## [Work order]
Word for word, restate the lines of the material below from its first line through the one containing "ds_hdr : exists". Omit the rest.
- - -
(** The members the kernel relies on: where the object is loaded, the address and the
    size of its .eh_frame_hdr, which is the segment of that type, and whether it has
    a dynamic section. *)
Record describes (info : dl_phdr_info) (i : load_info) : Prop := {
  ds_addr : obj_addr i = dlpi_addr info;
  ds_hdr : exists ph, List.find is_eh (dlpi_phdr info) = Some ph /\
    eh_frame_hdr_ubuf i = u64 (dlpi_addr info + ph_vaddr ph) /\ eh_frame_hdr_size i = ph_memsz ph;
  ds_dynamic : dynamic i = true <-> exists ph, ph ∈ dlpi_phdr info /\ ph_type ph = PT_DYNAMIC
}.

(** The address and the size of .eh_frame are never set: they are what the block at
    [a] held when it was allocated. *)
Definition left_over `{LC : Libc} (a : Z) (i : load_info) : Prop :=
  eh_frame_addr i = eh_frame_addr (stale_info a) /\ eh_frame_size i = eh_frame_size (stale_info a).

Lemma well_headed_find info : well_headed info -> exists ph, List.find is_eh (dlpi_phdr info) = Some ph /\
  find_phdrs (dlpi_phdr info) None false 0 = (Some ph, existsb is_dyn (dlpi_phdr info)).
Proof.
  intros [He Hd]. pose proof (find_phdrs_first (dlpi_phdr info) None false ltac:(cbn; lia) ltac:(cbn; lia) I) as F. cbn [Nat.add Nat.b2n orb] in F.
  destruct (List.find is_eh (dlpi_phdr info)) as [ph|] eqn:E; [exists ph; auto|]. exfalso.
  destruct (List.filter is_eh (dlpi_phdr info)) as [|ph l] eqn:Ef; [discriminate|].
  assert (Hin : In ph (List.filter is_eh (dlpi_phdr info))) by (rewrite Ef; left; reflexivity).
  apply filter_In in Hin as [Hin Hp]. rewrite (List.find_none _ _ E ph Hin) in Hp. discriminate.
Qed.

Lemma well_headed_header info : well_headed info -> has_header info.
Proof. intros W. destruct (well_headed_find info W) as (ph & _ & E). unfold has_header. rewrite E. eauto. Qed.

Lemma describe_describes `{LC : Libc} info a i :
  well_headed info -> describe a info = Some i -> describes info i /\ left_over a i.
Proof.
  intros W D. destruct (well_headed_find info W) as (ph & Ef & E). unfold describe in D. rewrite E in D. injection D as <-.
  split; [|split; reflexivity]. constructor; [reflexivity|exists ph; auto|].
  cbn [dynamic fill_info]. rewrite existsb_exists. unfold is_dyn.
  split; intros (x & Hx & Ht); exists x; (split; [apply list_elem_of_In, Hx|apply Z.eqb_eq, Ht]).
Qed.

Lemma find_proc_info_nodes `{LC : Libc} objs s :
  objs <> [] -> Forall well_headed objs -> (forall s, malloc_at s <> None) -> 8 + 104 * Z.of_nat (length objs) < 2 ^ 32 ->
  exists p nodes, heap s !! p = None /\ p <> 0 /\
    Forall2 (fun info x => describes info (snd x) /\ left_over (fst x) (snd x)) objs nodes /\
    find_proc_info objs s = Ok (p, mk_u
      (<[p := OProcInfo (8 + 104 * Z.of_nat (length objs)) (Z.of_nat (length objs)) (map snd nodes)]> (heap s))
      (streams s)).
Proof.
  intros Hne F M Hsz.
  assert (F' : Forall has_header objs) by (eapply Forall_impl; [exact F|apply well_headed_header]).
  destruct (find_proc_info_at objs s Hne F' M Hsz) as (p & nodes & Hp & H0 & G & E).
  exists p, nodes. split; [exact Hp|]. split; [exact H0|]. split; [|exact E]. clear -F G.
  induction G as [|info x objs nodes Hd _ IH]; [constructor|]. inversion F; subst.
  constructor; [apply describe_describes; assumption|apply IH; assumption].
Qed.

(** C25: When every object has one .eh_frame_hdr segment and [malloc] never fails,
    [find_proc_info] returns a new structure with one entry per object, in the order
    of the walk, that gives the address of the object, the address and the size of
    that segment and whether there is a dynamic one; the two members that would say
    where .eh_frame is hold what the blocks of the list held; and the list is given
    back: nothing else of the heap has changed. *)
Theorem find_proc_info_describes `{LC : Libc} objs s :
  objs <> [] -> Forall well_headed objs -> (forall s, malloc_at s <> None) -> 8 + 104 * Z.of_nat (length objs) < 2 ^ 32 ->
  exists p nodes, heap s !! p = None /\ p <> 0 /\
    Forall2 (fun info x => describes info (snd x) /\ left_over (fst x) (snd x)) objs nodes /\
    find_proc_info objs s = Ok (p, mk_u
      (<[p := OProcInfo (8 + 104 * Z.of_nat (length objs)) (Z.of_nat (length objs)) (map snd nodes)]> (heap s))
      (streams s)).
Proof. apply find_proc_info_nodes. Qed.

(** C31: The scan of the program headers in the kernel and the one in the library,
    which stop at different headers, find the same: the .eh_frame_hdr segment, or
    none, and whether there is a dynamic segment, for a table with at most one header
    of each kind. *)
Theorem scans_agree `{K : Kernel} p l :
  bytes_at p (phdr_table l) -> p + 56 * Z.of_nat (length l) <= ptr_limit -> Forall phdr_ok l ->
  (length (List.filter is_eh l) <= 1)%nat -> (length (List.filter is_dyn l) <= 1)%nat ->
  find_phdrs l None false 0 = (List.find is_eh l, existsb is_dyn l) /\
  exists a, scan_phdrs (length l) p None false = Ok (a, existsb is_dyn l) /\
    match a with
    | Some a => exists i ph, l !! i = Some ph /\ List.find is_eh l = Some ph /\ a = p + 56 * Z.of_nat i
    | None => List.find is_eh l = None
    end.
Proof.
  intros B Hl F He Hd. split.
  - apply (find_phdrs_first l None false); simpl; [lia|lia|exact I].
  - rewrite (scan_table l p None false B Hl F) by (exact I || lia). cbn [orb]. eexists. split; [reflexivity|].
    destruct (eh_address p l) as [a|] eqn:E.
    + destruct (eh_address_find p l a E) as (i & ph & Hi & Hf & ->). eauto.
    + apply (eh_address_none p l E).
Qed.

(** ** The structure the kernel reads *)

(** The bytes of a [struct load_info]: [bits] are the other bits of the byte of
    [dynamic] and [rest] the path and the padding. *)
Record laid_out : Type := mk_laid { lo_info : load_info; lo_bits : Z; lo_rest : list Z }.
Definition load_info_bytes (x : laid_out) : list Z :=
  let i := lo_info x in
  le_bytes 8 (obj_addr i) ++ le_bytes 8 (eh_frame_hdr_ubuf i) ++ le_bytes 8 (eh_frame_hdr_size i) ++
  le_bytes 8 (eh_frame_addr i) ++ le_bytes 8 (eh_frame_size i) ++
  le_bytes 1 (Z.b2z (dynamic i) + 2 * lo_bits x) ++ lo_rest x.
Definition proc_info_bytes (size nr : Z) (l : list laid_out) : list Z :=
  le_bytes 4 size ++ le_bytes 4 nr ++ concat (map load_info_bytes l).
Definition laid_ok (x : laid_out) : Prop :=
  let i := lo_info x in
  is_u64 (obj_addr i) /\ is_u64 (eh_frame_hdr_ubuf i) /\ is_u64 (eh_frame_hdr_size i) /\
  is_u64 (eh_frame_addr i) /\ is_u64 (eh_frame_size i) /\ 0 <= lo_bits x < 128 /\ length (lo_rest x) = 63%nat.

Lemma length_load_info_bytes x : laid_ok x -> length (load_info_bytes x) = 104%nat.
Proof. intros (_ & _ & _ & _ & _ & _ & H). unfold load_info_bytes. rewrite !length_app, !length_le_bytes, H. reflexivity. Qed.

Lemma decode_load_info_bytes x tail : laid_ok x -> decode_load_info (load_info_bytes x ++ tail) = lo_info x.
Proof.
  intros (H1 & H2 & H3 & H4 & H5 & H6 & _). unfold is_u64 in *. unfold decode_load_info, load_info_bytes.
  rewrite <- !app_assoc. destruct x as [[a b c d e dyn] bits rest]. cbn [lo_info lo_bits lo_rest obj_addr
    eh_frame_hdr_ubuf eh_frame_hdr_size eh_frame_addr eh_frame_size dynamic] in *.
  assert (0 <= Z.b2z dyn <= 1) by (destruct dyn; simpl; lia).
  assert (Z.odd (field 1 40 (le_bytes 8 a ++ le_bytes 8 b ++ le_bytes 8 c ++ le_bytes 8 d ++ le_bytes 8 e ++
    le_bytes 1 (Z.b2z dyn + 2 * bits) ++ rest ++ tail)) = dyn) as ->.
  { rewrite !field_skip by (rewrite ?length_le_bytes; lia). rewrite !length_le_bytes. simpl Nat.sub.
    rewrite field_here, Z.mod_small by (simpl; lia). rewrite Z.odd_add_mul_2. destruct dyn; reflexivity. }
  f_equal; field_at.
Qed.

Lemma decode_segments_bytes l : forall fuel, Forall laid_ok l -> (length l < fuel)%nat ->
  decode_segments fuel (concat (map load_info_bytes l)) = map lo_info l.
Proof.
  induction l as [|x l IH]; intros [|fuel] F Hf; try (simpl in Hf; lia); [reflexivity|].
  inversion F as [|? ? Hx F']. subst. cbn [map concat decode_segments].
  pose proof (length_load_info_bytes x Hx) as Hn. rewrite length_app, Hn.
  destruct (Nat.ltb_spec (104 + length (concat (map load_info_bytes l))) 41); [lia|].
  rewrite decode_load_info_bytes by exact Hx. f_equal. unfold LOAD_INFO_SIZE.
  rewrite drop_app_length' by (symmetry; exact Hn). apply IH; [exact F'|simpl in Hf; lia].
Qed.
- - -
## [Written reply]
(** The members the kernel relies on: where the object is loaded, the address and the
    size of its .eh_frame_hdr, which is the segment of that type, and whether it has
    a dynamic section. *)
Record describes (info : dl_phdr_info) (i : load_info) : Prop := {
  ds_addr : obj_addr i = dlpi_addr info;
  ds_hdr : exists ph, List.find is_eh (dlpi_phdr info) = Some ph /\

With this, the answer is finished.